▶ What to produce:
Please retype the data that follows, starting at the line containing "destruct (Z.leb_spec 0 i); [|lia]." and stopping after the last line.

▶ Supplied entries:

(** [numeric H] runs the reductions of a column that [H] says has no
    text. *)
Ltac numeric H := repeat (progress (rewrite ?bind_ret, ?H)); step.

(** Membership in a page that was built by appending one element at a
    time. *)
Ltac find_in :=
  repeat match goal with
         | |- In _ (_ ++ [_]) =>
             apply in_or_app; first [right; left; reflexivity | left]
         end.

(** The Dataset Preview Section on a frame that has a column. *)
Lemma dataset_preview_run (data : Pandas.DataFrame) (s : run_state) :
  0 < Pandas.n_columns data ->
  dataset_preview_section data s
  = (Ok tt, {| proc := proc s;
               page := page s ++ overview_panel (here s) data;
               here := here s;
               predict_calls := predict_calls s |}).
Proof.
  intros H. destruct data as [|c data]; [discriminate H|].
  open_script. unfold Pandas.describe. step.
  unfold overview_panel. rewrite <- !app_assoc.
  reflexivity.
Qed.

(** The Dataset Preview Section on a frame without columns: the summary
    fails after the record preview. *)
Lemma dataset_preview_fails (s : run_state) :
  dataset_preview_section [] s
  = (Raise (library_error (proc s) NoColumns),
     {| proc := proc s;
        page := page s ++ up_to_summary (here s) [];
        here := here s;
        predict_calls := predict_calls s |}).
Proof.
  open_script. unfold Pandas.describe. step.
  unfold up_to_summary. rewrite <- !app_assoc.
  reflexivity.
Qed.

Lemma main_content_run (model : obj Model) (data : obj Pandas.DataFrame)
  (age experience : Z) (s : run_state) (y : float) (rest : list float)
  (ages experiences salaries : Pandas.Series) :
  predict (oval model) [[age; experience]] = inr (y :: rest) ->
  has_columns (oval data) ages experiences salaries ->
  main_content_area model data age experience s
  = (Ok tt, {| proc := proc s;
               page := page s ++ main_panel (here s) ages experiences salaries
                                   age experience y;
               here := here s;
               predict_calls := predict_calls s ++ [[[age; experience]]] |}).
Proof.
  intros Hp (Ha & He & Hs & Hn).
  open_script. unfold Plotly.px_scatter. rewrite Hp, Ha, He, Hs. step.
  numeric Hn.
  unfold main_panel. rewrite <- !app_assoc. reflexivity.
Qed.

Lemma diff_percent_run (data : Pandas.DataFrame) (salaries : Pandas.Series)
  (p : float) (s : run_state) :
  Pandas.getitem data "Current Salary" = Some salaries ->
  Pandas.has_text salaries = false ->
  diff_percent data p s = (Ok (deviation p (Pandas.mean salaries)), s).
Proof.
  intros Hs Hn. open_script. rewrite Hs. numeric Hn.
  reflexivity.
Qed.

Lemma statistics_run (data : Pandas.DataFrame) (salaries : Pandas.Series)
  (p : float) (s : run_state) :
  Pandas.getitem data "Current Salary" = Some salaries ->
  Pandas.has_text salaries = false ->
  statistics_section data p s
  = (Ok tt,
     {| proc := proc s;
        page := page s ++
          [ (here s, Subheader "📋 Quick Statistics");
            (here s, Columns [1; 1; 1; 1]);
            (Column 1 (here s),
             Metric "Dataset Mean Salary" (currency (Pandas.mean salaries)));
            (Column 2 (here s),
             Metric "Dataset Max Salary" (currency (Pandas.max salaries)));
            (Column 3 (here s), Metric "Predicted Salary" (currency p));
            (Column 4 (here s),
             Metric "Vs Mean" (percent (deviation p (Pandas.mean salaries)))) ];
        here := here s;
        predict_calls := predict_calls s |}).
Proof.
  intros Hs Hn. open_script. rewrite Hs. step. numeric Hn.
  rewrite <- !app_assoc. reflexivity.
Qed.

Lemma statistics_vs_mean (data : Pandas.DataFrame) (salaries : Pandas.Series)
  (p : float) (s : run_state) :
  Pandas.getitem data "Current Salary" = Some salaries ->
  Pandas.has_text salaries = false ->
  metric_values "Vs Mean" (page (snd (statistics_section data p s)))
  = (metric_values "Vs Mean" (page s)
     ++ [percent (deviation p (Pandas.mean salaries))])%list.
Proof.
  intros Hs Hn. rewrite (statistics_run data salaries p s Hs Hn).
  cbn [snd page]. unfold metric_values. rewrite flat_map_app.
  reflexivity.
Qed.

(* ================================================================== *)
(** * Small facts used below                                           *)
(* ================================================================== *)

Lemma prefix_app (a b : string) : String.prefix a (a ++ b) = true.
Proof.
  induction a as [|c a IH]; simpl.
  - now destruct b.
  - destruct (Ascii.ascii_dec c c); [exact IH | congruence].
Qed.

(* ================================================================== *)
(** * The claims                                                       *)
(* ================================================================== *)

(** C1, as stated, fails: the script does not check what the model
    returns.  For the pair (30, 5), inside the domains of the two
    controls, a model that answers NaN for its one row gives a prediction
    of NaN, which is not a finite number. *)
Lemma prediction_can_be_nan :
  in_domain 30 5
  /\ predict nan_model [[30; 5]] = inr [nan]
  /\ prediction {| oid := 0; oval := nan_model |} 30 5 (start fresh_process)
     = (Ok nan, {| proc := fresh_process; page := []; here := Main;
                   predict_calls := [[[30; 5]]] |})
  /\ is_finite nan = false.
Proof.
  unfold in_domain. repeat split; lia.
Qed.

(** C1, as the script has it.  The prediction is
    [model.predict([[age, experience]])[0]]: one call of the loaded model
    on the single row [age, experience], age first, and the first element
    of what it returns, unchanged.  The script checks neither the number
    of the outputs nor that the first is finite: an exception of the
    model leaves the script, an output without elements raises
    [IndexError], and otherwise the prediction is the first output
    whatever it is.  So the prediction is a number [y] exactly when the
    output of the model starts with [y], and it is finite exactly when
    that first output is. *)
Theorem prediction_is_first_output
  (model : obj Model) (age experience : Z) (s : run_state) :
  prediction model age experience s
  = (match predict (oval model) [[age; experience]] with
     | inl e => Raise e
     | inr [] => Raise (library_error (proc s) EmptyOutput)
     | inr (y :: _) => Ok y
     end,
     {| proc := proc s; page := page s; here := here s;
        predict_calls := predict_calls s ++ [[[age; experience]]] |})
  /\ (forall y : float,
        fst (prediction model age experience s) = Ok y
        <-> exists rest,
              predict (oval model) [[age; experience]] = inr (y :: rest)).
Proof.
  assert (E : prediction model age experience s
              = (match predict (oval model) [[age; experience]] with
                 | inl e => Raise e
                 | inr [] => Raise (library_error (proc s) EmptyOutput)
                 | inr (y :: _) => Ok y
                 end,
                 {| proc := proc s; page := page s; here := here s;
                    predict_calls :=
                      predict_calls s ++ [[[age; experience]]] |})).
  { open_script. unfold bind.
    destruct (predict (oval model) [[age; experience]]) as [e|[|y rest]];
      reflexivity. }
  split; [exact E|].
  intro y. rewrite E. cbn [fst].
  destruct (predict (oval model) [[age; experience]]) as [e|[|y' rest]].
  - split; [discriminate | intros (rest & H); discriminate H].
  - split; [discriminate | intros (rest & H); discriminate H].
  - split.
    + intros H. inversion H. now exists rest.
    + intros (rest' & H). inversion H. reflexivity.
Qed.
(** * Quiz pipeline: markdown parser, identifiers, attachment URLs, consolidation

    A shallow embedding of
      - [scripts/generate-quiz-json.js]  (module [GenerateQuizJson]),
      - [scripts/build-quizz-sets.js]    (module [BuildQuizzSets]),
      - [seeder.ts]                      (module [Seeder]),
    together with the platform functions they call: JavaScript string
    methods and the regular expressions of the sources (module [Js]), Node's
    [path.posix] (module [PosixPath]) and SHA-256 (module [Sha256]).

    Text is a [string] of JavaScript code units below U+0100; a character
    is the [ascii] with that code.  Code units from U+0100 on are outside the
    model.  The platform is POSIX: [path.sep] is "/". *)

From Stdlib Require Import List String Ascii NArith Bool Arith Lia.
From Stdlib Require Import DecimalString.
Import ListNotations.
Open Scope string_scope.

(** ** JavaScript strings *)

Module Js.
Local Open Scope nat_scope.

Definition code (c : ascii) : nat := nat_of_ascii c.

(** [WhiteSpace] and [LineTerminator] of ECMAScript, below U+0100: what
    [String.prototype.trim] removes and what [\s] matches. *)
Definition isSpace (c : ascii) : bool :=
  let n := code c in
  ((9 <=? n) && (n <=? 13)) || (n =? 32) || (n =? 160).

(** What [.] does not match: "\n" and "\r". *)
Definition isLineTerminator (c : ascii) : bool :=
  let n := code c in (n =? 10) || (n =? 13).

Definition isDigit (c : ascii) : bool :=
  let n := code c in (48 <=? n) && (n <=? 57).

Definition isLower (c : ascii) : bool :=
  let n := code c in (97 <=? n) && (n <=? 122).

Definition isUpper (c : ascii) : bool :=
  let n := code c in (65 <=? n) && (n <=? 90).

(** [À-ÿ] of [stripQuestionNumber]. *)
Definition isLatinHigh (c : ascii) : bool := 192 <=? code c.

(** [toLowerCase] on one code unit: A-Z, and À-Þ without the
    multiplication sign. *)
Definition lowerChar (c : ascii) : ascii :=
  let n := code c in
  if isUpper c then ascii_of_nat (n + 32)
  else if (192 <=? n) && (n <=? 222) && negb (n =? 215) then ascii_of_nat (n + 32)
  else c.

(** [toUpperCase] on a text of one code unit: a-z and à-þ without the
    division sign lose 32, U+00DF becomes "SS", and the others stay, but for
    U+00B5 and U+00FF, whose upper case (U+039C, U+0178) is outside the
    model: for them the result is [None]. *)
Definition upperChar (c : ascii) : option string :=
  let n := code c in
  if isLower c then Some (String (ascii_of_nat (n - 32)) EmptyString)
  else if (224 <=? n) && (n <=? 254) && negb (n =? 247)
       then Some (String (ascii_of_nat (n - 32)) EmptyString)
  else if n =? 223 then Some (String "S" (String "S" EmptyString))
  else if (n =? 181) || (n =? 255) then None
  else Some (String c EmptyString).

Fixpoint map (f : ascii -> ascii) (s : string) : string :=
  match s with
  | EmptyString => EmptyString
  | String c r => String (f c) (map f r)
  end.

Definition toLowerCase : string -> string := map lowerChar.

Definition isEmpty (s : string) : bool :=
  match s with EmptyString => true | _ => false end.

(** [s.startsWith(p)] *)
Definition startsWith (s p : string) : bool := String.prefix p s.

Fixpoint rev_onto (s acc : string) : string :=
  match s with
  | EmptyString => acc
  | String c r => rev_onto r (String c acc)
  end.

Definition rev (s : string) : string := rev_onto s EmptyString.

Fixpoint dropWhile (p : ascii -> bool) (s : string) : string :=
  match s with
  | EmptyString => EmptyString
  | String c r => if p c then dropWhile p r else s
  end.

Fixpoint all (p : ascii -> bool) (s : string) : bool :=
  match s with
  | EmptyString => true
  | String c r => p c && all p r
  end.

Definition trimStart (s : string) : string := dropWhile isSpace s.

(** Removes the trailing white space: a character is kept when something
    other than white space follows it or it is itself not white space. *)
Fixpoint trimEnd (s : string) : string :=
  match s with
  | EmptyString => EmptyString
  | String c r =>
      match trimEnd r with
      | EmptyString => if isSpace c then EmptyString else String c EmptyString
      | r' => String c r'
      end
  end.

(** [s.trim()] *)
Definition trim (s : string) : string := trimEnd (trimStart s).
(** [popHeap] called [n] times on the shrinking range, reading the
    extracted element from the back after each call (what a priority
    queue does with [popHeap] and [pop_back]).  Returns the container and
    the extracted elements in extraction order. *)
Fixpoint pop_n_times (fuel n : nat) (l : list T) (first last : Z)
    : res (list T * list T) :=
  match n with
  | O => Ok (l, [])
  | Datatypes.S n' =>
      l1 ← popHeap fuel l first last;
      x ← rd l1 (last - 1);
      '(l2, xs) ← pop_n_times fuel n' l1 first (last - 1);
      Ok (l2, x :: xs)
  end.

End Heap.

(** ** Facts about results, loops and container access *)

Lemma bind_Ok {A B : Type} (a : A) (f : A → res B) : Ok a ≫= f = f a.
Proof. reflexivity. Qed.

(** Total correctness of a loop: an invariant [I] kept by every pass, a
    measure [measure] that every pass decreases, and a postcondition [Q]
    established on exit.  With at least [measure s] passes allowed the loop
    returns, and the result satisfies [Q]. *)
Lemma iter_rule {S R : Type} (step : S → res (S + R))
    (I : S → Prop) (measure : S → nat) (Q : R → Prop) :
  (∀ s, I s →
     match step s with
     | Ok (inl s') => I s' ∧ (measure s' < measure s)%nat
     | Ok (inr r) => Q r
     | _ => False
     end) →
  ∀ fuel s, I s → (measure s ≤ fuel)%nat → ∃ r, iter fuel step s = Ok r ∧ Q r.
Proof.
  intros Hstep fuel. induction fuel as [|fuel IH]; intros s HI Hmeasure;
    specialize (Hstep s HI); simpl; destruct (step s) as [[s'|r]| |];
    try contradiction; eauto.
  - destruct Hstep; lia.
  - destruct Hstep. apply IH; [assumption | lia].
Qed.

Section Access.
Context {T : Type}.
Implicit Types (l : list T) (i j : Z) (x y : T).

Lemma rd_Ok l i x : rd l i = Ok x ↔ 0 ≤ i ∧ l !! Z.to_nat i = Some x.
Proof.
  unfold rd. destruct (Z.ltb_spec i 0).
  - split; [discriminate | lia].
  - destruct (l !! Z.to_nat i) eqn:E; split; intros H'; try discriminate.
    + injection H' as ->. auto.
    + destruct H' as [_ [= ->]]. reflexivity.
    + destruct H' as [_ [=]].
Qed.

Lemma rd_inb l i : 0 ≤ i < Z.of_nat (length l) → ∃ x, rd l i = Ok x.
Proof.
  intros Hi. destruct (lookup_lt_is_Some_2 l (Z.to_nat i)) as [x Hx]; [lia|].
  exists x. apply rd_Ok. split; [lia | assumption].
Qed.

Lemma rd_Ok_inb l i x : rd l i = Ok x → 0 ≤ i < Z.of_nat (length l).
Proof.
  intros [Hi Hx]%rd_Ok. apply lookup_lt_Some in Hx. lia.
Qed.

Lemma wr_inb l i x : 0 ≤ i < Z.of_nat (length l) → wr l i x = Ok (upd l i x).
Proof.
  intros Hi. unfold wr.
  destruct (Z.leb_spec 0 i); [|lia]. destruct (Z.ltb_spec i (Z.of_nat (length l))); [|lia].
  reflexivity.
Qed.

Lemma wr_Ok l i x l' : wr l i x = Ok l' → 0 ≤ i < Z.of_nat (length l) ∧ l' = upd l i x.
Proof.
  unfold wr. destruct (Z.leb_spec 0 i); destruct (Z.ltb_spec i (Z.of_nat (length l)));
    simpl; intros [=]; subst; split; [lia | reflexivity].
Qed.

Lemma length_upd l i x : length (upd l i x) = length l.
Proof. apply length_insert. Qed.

▶ Response for this exercise:
  destruct (Z.leb_spec 0 i); [|lia]. destruct (Z.ltb_spec i (Z.of_nat (length l))); [|lia].
  reflexivity.
Qed.

Lemma wr_Ok l i x l' : wr l i x = Ok l' → 0 ≤ i < Z.of_nat (length l) ∧ l' = upd l i x.
Proof.
  unfold wr. destruct (Z.leb_spec 0 i); destruct (Z.ltb_spec i (Z.of_nat (length l)));
    simpl; intros [=]; subst; split; [lia | reflexivity].
Qed.

Lemma length_upd l i x : length (upd l i x) = length l.
Proof. apply length_insert. Qed.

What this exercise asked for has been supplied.